- [Task goal]: Please write out word for word the opening lines of the material, including the line with "assert (Ho : onlyNumbers (positionalFormat cnpjSeparators" as the last.

- [Given records]:
(** X9. Formatting a string that holds the 11 digits of a CPF, or the 14
    of a CNPJ, gives a string that is valid exactly when the digits alone
    are: the punctuation [format] writes is the one [isValid] accepts,
    whatever punctuation the argument had. *)
Theorem format_keeps_validity (cpf cnpj : string) (pad : bool)
        (Hcpf : String.length (onlyNumbers cpf) = 11%nat)
        (Hcnpj : String.length (onlyNumbers cnpj) = 14%nat) :
  Cpf.isValid (VString (Cpf.format (VString cpf) {| Cpf.pad := pad |}))
  = Cpf.isValid (VString (onlyNumbers cpf))
  /\ Cnpj.isValid (VString (Cnpj.format (VString cnpj) {| Cnpj.pad := pad |}))
     = Cnpj.isValid (VString (onlyNumbers cnpj)).
Proof.
  split.
  - destruct (formatters_follow_tables cpf pad) as (E & _).
    cbv zeta in E. rewrite E.
    replace (if pad then padStart0 Cpf.LENGTH (onlyNumbers cpf) else onlyNumbers cpf)
      with (onlyNumbers cpf) by (destruct pad; [now rewrite padStart0_full | reflexivity]).
    pose proof (allDigits_onlyNumbers cpf) as Hd.
    set (d := onlyNumbers cpf) in *.
    assert (Ho : onlyNumbers (positionalFormat cpfSeparators Cpf.LENGTH d) = d).
    { rewrite <- weave_positionalFormat by (unfold cpfSeparators; intros j Hj;
        cbv delta [Cpf.LENGTH] in Hj;
        repeat match goal with
               | |- context [Z.eqb ?a ?b] => destruct (Z.eqb_spec a b); cbn [orb]
               end; try reflexivity; lia).
      rewrite strip_weave by (auto using cpfSeparators_strip).
      apply take_all. unfold Cpf.LENGTH. lia. }
    unfold Cpf.isValid. cbn [truthy]. rewrite Ho, (onlyNumbers_allDigits _ Hd).
    rewrite (cpf_formatted_format _ Hd Hcpf), (cpf_isValidFormat_digits _ Hd Hcpf).
    rewrite (nonempty_of_length d 10 Hcpf).
    destruct (String.eqb_spec (positionalFormat cpfSeparators Cpf.LENGTH d) "") as [F|_];
      [|reflexivity].
    rewrite F in Ho. rewrite <- Ho in Hcpf. discriminate.
  - destruct (formatters_follow_tables cnpj pad) as (_ & E & _).
    cbv zeta in E. rewrite E.
    replace (if pad then padStart0 Cnpj.LENGTH (onlyNumbers cnpj) else onlyNumbers cnpj)
      with (onlyNumbers cnpj) by (destruct pad; [now rewrite padStart0_full | reflexivity]).
    pose proof (allDigits_onlyNumbers cnpj) as Hd.
    set (d := onlyNumbers cnpj) in *.
    assert (Ho : onlyNumbers (positionalFormat cnpjSeparators Cnpj.LENGTH d) = d).
    { rewrite <- weave_positionalFormat by (unfold cnpjSeparators; intros j Hj;
        cbv delta [Cnpj.LENGTH] in Hj;
        repeat match goal with
               | |- context [Z.eqb ?a ?b] => destruct (Z.eqb_spec a b); cbn [orb]
               end; try reflexivity; lia).
      rewrite strip_weave by (auto using cnpjSeparators_strip).
      apply take_all. unfold Cnpj.LENGTH. lia. }
    unfold Cnpj.isValid. cbn [truthy]. rewrite Ho, (onlyNumbers_allDigits _ Hd).
    rewrite (cnpj_formatted_format _ Hd Hcnpj), (cnpj_isValidFormat_digits _ Hd Hcnpj).
    rewrite (nonempty_of_length d 13 Hcnpj).
    destruct (String.eqb_spec (positionalFormat cnpjSeparators Cnpj.LENGTH d) "") as [F|_];
      [|reflexivity].
    rewrite F in Ho. rewrite <- Ho in Hcnpj. discriminate.
Qed.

- [Result for this task]:
(** X9. Formatting a string that holds the 11 digits of a CPF, or the 14
    of a CNPJ, gives a string that is valid exactly when the digits alone
    are: the punctuation [format] writes is the one [isValid] accepts,
    whatever punctuation the argument had. *)
Theorem format_keeps_validity (cpf cnpj : string) (pad : bool)
        (Hcpf : String.length (onlyNumbers cpf) = 11%nat)
        (Hcnpj : String.length (onlyNumbers cnpj) = 14%nat) :
  Cpf.isValid (VString (Cpf.format (VString cpf) {| Cpf.pad := pad |}))
  = Cpf.isValid (VString (onlyNumbers cpf))
  /\ Cnpj.isValid (VString (Cnpj.format (VString cnpj) {| Cnpj.pad := pad |}))
     = Cnpj.isValid (VString (onlyNumbers cnpj)).
Proof.
  split.
  - destruct (formatters_follow_tables cpf pad) as (E & _).
    cbv zeta in E. rewrite E.
    replace (if pad then padStart0 Cpf.LENGTH (onlyNumbers cpf) else onlyNumbers cpf)
      with (onlyNumbers cpf) by (destruct pad; [now rewrite padStart0_full | reflexivity]).
    pose proof (allDigits_onlyNumbers cpf) as Hd.
    set (d := onlyNumbers cpf) in *.
    assert (Ho : onlyNumbers (positionalFormat cpfSeparators Cpf.LENGTH d) = d).
    { rewrite <- weave_positionalFormat by (unfold cpfSeparators; intros j Hj;
        cbv delta [Cpf.LENGTH] in Hj;
        repeat match goal with
               | |- context [Z.eqb ?a ?b] => destruct (Z.eqb_spec a b); cbn [orb]
               end; try reflexivity; lia).
      rewrite strip_weave by (auto using cpfSeparators_strip).
      apply take_all. unfold Cpf.LENGTH. lia. }
    unfold Cpf.isValid. cbn [truthy]. rewrite Ho, (onlyNumbers_allDigits _ Hd).
    rewrite (cpf_formatted_format _ Hd Hcpf), (cpf_isValidFormat_digits _ Hd Hcpf).
    rewrite (nonempty_of_length d 10 Hcpf).
    destruct (String.eqb_spec (positionalFormat cpfSeparators Cpf.LENGTH d) "") as [F|_];
      [|reflexivity].
    rewrite F in Ho. rewrite <- Ho in Hcpf. discriminate.
  - destruct (formatters_follow_tables cnpj pad) as (_ & E & _).
    cbv zeta in E. rewrite E.
    replace (if pad then padStart0 Cnpj.LENGTH (onlyNumbers cnpj) else onlyNumbers cnpj)
      with (onlyNumbers cnpj) by (destruct pad; [now rewrite padStart0_full | reflexivity]).
    pose proof (allDigits_onlyNumbers cnpj) as Hd.
    set (d := onlyNumbers cnpj) in *.
    assert (Ho : onlyNumbers (positionalFormat cnpjSeparators Cnpj.LENGTH d) = d).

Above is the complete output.